REQUIREMENT: The data below holds a line containing "- rewrite (proj2" and a line containing "- do 3 eexists."; please quote exactly those two lines and every line between them, and nothing else.

Saved data entries:
□ □ □ □

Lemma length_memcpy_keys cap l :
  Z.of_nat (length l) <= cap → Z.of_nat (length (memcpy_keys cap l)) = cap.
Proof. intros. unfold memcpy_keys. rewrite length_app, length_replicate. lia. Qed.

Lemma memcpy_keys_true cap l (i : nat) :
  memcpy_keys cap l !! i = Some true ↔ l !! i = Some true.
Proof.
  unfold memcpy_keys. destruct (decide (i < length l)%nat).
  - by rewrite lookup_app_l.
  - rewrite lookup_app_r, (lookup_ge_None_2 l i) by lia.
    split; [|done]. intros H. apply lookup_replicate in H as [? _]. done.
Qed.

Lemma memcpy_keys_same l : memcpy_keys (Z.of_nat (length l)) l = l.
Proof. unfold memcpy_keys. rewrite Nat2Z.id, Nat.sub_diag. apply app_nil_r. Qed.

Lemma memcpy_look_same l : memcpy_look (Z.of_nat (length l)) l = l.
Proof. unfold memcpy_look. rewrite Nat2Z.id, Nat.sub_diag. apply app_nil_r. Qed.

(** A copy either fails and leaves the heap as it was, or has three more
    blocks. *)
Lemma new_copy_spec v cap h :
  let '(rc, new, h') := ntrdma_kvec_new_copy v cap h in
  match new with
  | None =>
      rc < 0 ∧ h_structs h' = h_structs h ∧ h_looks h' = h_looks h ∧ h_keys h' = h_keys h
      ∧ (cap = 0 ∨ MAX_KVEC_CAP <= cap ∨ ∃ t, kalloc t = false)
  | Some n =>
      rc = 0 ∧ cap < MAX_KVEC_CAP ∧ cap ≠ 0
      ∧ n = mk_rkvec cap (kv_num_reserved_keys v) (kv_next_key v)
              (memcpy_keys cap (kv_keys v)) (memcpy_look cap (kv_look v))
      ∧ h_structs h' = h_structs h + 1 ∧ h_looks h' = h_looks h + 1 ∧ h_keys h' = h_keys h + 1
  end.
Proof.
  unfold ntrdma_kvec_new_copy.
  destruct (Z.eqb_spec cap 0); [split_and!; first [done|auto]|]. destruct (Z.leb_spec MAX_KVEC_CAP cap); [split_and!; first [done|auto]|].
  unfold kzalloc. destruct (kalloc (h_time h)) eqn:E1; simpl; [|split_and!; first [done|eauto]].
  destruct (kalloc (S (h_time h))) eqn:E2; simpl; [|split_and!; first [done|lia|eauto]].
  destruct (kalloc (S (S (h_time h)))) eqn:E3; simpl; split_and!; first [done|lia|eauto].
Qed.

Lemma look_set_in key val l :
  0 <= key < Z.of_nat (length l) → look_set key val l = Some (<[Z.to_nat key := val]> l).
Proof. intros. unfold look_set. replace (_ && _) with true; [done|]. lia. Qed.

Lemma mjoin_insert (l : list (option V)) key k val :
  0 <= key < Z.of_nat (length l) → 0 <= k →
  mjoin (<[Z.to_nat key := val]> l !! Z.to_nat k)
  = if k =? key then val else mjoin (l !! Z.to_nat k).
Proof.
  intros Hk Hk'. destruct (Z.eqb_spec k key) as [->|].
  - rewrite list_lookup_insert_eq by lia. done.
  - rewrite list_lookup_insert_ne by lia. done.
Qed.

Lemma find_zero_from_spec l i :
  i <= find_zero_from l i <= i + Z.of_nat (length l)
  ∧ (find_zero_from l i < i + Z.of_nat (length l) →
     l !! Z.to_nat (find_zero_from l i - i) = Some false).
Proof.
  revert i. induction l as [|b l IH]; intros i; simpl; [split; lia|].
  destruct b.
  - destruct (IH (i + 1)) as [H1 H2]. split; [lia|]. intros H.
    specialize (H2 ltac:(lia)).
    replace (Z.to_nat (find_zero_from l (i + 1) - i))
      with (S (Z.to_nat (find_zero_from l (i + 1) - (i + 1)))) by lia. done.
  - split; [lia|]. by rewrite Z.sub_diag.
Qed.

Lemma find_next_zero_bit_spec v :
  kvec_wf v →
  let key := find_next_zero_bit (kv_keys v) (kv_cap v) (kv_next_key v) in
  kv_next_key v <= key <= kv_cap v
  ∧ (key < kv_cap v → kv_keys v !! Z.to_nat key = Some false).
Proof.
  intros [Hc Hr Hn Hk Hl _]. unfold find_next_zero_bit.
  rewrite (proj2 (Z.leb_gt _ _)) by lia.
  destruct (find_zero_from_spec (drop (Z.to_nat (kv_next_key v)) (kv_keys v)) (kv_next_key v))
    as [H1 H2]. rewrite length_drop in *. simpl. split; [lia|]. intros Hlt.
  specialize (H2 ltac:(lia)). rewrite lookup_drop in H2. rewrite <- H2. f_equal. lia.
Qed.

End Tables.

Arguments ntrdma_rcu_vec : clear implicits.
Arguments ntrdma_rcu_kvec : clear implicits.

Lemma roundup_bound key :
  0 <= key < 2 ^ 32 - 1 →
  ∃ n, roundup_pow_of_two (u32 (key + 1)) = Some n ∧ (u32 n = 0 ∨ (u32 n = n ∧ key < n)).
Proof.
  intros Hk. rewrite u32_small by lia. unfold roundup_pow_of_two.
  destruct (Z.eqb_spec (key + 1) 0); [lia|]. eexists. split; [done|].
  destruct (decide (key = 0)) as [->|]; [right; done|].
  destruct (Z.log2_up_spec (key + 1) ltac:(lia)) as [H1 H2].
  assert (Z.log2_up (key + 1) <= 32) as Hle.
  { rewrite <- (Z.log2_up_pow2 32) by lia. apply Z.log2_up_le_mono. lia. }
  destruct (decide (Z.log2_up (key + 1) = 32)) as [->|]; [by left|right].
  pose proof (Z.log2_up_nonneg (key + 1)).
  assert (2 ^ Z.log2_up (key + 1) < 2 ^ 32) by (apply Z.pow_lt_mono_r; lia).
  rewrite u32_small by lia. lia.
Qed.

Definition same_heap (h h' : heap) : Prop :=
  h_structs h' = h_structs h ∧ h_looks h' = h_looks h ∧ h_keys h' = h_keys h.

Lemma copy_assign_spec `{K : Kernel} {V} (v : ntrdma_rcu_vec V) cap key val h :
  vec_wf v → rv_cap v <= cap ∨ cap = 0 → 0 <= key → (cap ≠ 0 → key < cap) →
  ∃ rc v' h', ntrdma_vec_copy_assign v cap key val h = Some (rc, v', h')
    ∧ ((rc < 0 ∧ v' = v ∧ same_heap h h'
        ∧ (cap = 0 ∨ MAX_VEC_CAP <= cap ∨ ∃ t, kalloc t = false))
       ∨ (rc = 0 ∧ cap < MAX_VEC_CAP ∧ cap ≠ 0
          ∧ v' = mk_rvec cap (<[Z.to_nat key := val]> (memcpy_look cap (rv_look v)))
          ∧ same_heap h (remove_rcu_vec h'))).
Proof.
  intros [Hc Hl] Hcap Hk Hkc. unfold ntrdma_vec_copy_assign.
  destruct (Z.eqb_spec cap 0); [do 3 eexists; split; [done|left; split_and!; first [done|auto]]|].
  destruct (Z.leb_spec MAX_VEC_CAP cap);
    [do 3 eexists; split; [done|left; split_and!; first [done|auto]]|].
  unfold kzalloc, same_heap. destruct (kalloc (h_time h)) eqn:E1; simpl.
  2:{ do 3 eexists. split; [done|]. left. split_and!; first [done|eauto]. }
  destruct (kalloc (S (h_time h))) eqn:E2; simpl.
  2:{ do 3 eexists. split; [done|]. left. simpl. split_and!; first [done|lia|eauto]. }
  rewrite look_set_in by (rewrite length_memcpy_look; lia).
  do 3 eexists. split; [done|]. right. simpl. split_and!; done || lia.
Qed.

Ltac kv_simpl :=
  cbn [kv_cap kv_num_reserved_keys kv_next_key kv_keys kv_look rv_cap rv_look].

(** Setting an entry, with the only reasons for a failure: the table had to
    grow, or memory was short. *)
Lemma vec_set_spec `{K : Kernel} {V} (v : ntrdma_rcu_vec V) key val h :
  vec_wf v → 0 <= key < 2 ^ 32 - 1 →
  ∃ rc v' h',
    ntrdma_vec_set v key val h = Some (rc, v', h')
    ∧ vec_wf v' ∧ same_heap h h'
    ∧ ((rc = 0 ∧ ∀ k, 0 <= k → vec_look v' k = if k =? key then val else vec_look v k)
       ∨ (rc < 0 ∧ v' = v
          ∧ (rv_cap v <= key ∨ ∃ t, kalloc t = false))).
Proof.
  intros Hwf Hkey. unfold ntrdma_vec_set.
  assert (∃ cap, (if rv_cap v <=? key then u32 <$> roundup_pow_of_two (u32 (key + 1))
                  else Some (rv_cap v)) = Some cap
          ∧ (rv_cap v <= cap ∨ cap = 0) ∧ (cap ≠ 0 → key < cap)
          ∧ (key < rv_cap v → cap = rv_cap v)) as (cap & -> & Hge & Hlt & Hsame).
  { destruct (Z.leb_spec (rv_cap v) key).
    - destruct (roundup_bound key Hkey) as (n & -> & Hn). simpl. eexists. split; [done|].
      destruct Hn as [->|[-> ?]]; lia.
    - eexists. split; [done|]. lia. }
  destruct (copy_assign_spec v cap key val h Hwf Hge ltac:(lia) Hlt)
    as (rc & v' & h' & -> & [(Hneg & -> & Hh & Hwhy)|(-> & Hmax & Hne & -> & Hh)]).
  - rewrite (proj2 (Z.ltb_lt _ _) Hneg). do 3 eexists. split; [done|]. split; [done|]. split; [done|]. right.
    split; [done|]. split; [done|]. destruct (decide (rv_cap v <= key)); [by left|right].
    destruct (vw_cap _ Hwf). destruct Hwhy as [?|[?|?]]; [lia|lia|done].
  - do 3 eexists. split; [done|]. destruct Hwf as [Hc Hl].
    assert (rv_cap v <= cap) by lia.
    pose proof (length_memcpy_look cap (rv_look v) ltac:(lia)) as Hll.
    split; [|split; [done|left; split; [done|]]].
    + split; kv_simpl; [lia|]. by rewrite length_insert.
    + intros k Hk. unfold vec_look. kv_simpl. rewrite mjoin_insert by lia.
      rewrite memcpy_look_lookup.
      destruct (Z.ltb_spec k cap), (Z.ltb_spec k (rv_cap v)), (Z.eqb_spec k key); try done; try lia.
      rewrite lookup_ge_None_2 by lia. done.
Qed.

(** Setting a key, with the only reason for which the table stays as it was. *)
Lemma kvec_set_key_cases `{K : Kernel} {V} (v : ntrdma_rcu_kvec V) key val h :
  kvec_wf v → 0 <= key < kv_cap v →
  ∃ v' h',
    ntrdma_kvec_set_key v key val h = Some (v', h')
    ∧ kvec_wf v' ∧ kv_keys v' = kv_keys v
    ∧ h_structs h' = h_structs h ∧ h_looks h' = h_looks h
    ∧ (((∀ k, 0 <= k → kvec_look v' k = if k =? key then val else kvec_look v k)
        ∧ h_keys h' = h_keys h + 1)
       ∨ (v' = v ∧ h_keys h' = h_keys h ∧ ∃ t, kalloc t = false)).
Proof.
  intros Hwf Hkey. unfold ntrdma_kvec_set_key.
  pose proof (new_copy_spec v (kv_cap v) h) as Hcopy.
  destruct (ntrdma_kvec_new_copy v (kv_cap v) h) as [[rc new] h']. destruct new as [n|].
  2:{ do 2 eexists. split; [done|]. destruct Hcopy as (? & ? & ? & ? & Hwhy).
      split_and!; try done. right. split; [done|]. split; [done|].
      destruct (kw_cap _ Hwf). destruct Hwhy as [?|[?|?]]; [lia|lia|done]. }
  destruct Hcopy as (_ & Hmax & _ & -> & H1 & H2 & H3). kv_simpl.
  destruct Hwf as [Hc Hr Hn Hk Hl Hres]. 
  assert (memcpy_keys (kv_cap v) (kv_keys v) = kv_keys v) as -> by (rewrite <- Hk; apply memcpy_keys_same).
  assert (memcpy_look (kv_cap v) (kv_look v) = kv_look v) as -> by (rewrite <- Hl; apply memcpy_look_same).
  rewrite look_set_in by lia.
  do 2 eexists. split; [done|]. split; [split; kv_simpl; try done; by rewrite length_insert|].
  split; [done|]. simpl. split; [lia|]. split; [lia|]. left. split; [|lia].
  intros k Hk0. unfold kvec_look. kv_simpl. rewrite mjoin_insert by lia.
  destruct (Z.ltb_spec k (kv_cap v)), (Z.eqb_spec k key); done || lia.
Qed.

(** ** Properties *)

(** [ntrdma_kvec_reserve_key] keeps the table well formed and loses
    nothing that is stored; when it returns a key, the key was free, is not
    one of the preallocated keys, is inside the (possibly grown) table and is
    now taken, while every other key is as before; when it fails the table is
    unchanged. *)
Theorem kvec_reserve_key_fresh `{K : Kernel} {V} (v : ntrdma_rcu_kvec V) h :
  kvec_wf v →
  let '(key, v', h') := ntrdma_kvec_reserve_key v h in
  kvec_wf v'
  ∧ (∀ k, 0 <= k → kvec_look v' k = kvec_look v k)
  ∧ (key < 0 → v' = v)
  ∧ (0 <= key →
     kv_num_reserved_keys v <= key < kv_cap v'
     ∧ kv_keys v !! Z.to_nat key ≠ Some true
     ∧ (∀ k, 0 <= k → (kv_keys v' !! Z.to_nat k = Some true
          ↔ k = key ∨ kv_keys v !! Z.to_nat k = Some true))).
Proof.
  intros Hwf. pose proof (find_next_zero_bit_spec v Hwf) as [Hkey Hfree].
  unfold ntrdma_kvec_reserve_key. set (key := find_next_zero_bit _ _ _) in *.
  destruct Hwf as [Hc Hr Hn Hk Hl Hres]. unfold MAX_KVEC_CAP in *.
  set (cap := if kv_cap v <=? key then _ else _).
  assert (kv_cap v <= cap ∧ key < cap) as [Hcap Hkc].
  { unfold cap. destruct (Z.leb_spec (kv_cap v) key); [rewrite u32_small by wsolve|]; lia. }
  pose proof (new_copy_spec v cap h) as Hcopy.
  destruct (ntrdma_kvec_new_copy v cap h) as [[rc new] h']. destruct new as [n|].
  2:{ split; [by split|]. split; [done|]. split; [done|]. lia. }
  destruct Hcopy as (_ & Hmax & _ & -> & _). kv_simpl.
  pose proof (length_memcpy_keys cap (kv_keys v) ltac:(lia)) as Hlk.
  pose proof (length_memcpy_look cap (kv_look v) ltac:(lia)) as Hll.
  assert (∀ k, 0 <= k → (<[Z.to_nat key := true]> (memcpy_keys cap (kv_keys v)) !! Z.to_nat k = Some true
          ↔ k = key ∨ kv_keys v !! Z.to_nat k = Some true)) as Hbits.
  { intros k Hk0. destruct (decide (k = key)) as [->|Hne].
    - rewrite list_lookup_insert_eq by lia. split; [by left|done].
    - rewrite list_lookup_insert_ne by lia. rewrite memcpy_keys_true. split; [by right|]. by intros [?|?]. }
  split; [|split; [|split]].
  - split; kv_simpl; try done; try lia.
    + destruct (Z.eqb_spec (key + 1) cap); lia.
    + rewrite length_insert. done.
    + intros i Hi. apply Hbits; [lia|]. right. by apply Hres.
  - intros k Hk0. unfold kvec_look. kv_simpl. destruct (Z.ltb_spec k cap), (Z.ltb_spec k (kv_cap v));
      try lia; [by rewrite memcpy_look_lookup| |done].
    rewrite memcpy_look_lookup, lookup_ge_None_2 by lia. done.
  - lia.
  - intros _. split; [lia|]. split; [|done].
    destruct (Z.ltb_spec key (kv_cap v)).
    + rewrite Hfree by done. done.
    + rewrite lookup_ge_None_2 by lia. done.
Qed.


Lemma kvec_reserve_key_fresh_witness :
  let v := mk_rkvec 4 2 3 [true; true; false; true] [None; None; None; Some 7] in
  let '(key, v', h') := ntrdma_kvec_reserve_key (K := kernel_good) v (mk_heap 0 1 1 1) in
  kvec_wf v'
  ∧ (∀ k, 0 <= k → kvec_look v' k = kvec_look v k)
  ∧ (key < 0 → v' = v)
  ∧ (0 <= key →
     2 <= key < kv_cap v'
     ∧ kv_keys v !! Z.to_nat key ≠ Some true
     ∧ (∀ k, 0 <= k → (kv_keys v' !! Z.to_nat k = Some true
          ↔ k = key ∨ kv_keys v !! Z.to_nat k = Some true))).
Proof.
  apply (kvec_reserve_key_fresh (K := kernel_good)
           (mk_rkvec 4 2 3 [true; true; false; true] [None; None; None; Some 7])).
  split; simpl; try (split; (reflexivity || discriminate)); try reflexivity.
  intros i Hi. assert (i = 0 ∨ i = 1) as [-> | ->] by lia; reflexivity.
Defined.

□ □ □ □

SOLUTION TO THIS PROBLEM:
  - rewrite (proj2 (Z.ltb_lt _ _) Hneg). do 3 eexists. split; [done|]. split; [done|]. split; [done|]. right.
    split; [done|]. split; [done|]. destruct (decide (rv_cap v <= key)); [by left|right].
    destruct (vw_cap _ Hwf). destruct Hwhy as [?|[?|?]]; [lia|lia|done].
  - do 3 eexists. split; [done|]. destruct Hwf as [Hc Hl].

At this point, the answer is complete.